* Your objective: Where in the records does the word "AddressBytes" occur? Copy each line in which it does.

* Extracted material:

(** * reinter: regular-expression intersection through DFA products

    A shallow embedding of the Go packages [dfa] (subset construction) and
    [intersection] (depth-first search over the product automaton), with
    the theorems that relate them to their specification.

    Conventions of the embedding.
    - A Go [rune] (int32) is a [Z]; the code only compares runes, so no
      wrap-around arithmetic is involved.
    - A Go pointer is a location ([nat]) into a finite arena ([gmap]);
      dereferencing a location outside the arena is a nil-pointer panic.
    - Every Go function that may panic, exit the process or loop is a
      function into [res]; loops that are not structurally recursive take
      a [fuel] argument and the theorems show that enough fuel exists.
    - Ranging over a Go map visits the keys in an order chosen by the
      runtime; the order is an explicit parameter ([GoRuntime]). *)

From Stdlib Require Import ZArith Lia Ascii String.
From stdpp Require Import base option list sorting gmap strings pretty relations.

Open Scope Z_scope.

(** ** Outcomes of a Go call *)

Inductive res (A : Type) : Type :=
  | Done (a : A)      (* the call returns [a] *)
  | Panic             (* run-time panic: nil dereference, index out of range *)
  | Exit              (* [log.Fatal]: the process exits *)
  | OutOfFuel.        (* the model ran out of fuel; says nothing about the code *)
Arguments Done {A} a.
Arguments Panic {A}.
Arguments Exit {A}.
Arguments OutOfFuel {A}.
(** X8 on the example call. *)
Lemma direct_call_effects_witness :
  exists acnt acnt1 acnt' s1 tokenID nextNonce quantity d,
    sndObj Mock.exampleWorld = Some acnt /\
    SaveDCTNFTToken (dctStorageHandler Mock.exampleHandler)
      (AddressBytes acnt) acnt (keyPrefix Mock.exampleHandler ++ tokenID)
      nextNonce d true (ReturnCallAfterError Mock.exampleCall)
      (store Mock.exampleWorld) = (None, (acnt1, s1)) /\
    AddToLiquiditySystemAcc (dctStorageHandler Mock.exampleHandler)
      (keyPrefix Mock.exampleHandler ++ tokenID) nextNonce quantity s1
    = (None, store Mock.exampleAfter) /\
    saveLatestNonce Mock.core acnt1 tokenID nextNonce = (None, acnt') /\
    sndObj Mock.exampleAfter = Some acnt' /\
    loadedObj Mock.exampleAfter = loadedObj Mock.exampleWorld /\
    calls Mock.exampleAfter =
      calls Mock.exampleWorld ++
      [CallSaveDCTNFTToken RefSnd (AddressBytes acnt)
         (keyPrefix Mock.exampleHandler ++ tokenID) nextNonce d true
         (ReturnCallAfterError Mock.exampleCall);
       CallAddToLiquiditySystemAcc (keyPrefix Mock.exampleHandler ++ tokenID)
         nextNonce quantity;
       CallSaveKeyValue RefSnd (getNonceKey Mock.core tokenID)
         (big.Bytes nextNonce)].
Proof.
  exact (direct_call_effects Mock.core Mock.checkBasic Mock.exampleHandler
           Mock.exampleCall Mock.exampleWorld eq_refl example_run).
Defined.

* Output of the exercise:
      (AddressBytes acnt) acnt (keyPrefix Mock.exampleHandler ++ tokenID)
      [CallSaveDCTNFTToken RefSnd (AddressBytes acnt)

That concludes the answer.